(Stored dataset items)

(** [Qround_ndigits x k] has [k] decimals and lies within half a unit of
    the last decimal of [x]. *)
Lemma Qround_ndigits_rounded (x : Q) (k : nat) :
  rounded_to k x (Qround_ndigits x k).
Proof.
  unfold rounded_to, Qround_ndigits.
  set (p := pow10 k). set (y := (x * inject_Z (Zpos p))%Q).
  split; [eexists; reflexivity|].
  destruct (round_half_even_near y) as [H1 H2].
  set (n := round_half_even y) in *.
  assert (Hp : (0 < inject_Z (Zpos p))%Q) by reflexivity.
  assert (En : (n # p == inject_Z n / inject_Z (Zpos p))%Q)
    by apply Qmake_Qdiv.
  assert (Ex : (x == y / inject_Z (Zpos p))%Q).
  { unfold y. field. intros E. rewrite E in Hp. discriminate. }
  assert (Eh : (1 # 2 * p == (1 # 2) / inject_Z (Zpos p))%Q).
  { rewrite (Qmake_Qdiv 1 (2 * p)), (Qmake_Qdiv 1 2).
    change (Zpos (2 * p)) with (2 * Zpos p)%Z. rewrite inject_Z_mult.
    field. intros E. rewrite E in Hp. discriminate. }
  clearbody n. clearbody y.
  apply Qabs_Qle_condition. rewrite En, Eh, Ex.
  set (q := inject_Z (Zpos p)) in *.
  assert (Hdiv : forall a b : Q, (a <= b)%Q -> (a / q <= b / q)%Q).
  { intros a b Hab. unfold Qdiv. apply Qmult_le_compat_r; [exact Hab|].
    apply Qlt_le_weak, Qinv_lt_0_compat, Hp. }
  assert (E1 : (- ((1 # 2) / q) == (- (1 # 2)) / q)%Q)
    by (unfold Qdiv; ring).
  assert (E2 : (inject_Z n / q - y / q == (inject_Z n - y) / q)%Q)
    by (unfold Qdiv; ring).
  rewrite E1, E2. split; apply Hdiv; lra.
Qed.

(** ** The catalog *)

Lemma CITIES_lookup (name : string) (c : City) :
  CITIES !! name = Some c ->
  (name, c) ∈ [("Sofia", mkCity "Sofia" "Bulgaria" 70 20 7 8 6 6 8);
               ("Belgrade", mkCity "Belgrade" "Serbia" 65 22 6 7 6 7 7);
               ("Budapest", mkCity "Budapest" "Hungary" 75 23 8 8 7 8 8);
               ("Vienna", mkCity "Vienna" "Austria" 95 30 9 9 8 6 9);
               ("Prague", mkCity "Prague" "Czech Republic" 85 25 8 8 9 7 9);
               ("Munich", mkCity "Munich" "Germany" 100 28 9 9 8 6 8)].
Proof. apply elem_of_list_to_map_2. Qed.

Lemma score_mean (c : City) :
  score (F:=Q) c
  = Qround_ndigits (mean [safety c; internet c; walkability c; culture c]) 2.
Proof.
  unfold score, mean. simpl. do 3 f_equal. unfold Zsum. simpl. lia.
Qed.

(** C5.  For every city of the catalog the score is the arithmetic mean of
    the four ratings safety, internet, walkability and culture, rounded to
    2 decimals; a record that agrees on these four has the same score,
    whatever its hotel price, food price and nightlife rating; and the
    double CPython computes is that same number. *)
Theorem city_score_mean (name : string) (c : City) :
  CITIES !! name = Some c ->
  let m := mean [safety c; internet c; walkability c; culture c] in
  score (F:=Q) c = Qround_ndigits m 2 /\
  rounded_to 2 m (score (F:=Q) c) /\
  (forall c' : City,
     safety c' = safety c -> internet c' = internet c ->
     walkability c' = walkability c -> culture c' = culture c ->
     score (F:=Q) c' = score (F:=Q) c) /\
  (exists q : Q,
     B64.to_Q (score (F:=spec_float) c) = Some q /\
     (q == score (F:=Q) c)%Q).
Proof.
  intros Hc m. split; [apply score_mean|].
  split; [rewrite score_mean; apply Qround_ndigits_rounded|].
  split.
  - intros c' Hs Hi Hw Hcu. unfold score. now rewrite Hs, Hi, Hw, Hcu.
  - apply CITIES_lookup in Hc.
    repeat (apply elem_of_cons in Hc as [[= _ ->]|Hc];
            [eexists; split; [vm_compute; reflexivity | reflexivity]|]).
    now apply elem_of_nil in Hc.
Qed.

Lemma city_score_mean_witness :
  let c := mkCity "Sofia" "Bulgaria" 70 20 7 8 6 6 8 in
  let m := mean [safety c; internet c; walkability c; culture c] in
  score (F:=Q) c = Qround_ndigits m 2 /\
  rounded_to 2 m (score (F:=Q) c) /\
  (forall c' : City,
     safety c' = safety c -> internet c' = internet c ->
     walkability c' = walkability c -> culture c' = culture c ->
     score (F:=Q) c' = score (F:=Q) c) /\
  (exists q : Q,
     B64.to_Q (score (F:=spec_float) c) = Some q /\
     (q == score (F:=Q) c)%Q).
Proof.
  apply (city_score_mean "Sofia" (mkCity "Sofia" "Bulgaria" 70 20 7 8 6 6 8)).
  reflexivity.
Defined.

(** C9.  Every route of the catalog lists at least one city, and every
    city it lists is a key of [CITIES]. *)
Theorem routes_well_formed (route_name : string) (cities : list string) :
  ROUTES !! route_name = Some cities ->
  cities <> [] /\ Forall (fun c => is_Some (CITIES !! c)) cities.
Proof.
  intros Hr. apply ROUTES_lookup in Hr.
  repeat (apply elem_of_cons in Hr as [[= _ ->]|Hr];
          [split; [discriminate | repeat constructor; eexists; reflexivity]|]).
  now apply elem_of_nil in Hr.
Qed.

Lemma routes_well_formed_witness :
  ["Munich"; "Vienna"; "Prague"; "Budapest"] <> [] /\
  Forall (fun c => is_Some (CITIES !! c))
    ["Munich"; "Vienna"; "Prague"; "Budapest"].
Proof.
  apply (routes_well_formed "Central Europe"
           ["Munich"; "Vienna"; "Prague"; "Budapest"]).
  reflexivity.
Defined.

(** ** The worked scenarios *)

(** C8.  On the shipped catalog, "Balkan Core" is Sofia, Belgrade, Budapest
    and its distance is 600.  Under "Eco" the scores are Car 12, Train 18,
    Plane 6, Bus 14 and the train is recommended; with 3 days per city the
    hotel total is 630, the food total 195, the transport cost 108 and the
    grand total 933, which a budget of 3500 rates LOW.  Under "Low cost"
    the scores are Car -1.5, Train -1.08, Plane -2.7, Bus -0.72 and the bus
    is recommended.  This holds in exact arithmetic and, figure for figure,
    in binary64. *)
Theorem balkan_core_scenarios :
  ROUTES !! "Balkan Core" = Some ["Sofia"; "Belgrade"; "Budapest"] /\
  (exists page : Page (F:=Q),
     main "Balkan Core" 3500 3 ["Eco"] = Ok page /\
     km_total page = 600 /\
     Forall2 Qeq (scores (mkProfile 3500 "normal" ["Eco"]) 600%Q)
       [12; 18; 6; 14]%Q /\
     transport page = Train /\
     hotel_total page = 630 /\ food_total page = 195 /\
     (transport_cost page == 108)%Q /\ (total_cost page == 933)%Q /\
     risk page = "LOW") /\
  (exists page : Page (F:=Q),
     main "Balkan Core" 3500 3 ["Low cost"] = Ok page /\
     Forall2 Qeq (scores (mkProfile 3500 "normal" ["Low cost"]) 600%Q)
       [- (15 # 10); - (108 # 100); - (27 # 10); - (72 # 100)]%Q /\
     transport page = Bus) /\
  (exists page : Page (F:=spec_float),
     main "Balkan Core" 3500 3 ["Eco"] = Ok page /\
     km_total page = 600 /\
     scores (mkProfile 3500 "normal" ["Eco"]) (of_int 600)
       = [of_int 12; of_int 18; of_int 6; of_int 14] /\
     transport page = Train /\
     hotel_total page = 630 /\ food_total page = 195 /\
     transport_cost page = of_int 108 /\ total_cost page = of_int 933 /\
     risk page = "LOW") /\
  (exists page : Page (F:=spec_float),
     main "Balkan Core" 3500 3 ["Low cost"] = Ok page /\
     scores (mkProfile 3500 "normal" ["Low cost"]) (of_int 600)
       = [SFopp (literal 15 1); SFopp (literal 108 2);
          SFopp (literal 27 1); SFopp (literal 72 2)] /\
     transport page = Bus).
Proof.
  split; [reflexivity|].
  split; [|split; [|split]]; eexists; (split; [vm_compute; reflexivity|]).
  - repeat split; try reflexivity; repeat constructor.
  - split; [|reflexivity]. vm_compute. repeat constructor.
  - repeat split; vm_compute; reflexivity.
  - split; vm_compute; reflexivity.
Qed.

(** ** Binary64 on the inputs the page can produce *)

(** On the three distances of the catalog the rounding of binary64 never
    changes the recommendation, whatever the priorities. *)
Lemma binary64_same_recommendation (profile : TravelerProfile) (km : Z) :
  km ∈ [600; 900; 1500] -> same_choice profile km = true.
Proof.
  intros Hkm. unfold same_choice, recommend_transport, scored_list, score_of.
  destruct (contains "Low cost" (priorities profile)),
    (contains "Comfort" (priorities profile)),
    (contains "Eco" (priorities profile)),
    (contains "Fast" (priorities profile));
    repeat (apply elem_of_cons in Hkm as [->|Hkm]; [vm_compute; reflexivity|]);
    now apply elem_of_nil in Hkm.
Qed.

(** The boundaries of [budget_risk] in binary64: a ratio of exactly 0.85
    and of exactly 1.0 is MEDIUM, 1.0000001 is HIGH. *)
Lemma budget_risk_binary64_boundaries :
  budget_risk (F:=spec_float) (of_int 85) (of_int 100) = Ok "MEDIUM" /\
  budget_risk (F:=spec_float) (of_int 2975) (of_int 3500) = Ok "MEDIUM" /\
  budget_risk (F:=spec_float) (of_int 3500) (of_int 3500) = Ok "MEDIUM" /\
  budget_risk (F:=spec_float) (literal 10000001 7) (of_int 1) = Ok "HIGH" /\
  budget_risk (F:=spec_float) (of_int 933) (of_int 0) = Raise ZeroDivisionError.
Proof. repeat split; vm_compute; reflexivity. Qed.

What needs to be done:
Nothing should be returned except the lines from the first line of the data above through the line with "apply Qlt_le_weak, Qinv_lt_0_compat, Hp.", each one exact.

Finished exercise:
(** [Qround_ndigits x k] has [k] decimals and lies within half a unit of
    the last decimal of [x]. *)
Lemma Qround_ndigits_rounded (x : Q) (k : nat) :
  rounded_to k x (Qround_ndigits x k).
Proof.
  unfold rounded_to, Qround_ndigits.
  set (p := pow10 k). set (y := (x * inject_Z (Zpos p))%Q).
  split; [eexists; reflexivity|].
  destruct (round_half_even_near y) as [H1 H2].
  set (n := round_half_even y) in *.
  assert (Hp : (0 < inject_Z (Zpos p))%Q) by reflexivity.
  assert (En : (n # p == inject_Z n / inject_Z (Zpos p))%Q)
    by apply Qmake_Qdiv.
  assert (Ex : (x == y / inject_Z (Zpos p))%Q).
  { unfold y. field. intros E. rewrite E in Hp. discriminate. }
  assert (Eh : (1 # 2 * p == (1 # 2) / inject_Z (Zpos p))%Q).
  { rewrite (Qmake_Qdiv 1 (2 * p)), (Qmake_Qdiv 1 2).
    change (Zpos (2 * p)) with (2 * Zpos p)%Z. rewrite inject_Z_mult.
    field. intros E. rewrite E in Hp. discriminate. }
  clearbody n. clearbody y.
  apply Qabs_Qle_condition. rewrite En, Eh, Ex.
  set (q := inject_Z (Zpos p)) in *.
  assert (Hdiv : forall a b : Q, (a <= b)%Q -> (a / q <= b / q)%Q).
  { intros a b Hab. unfold Qdiv. apply Qmult_le_compat_r; [exact Hab|].
    apply Qlt_le_weak, Qinv_lt_0_compat, Hp. }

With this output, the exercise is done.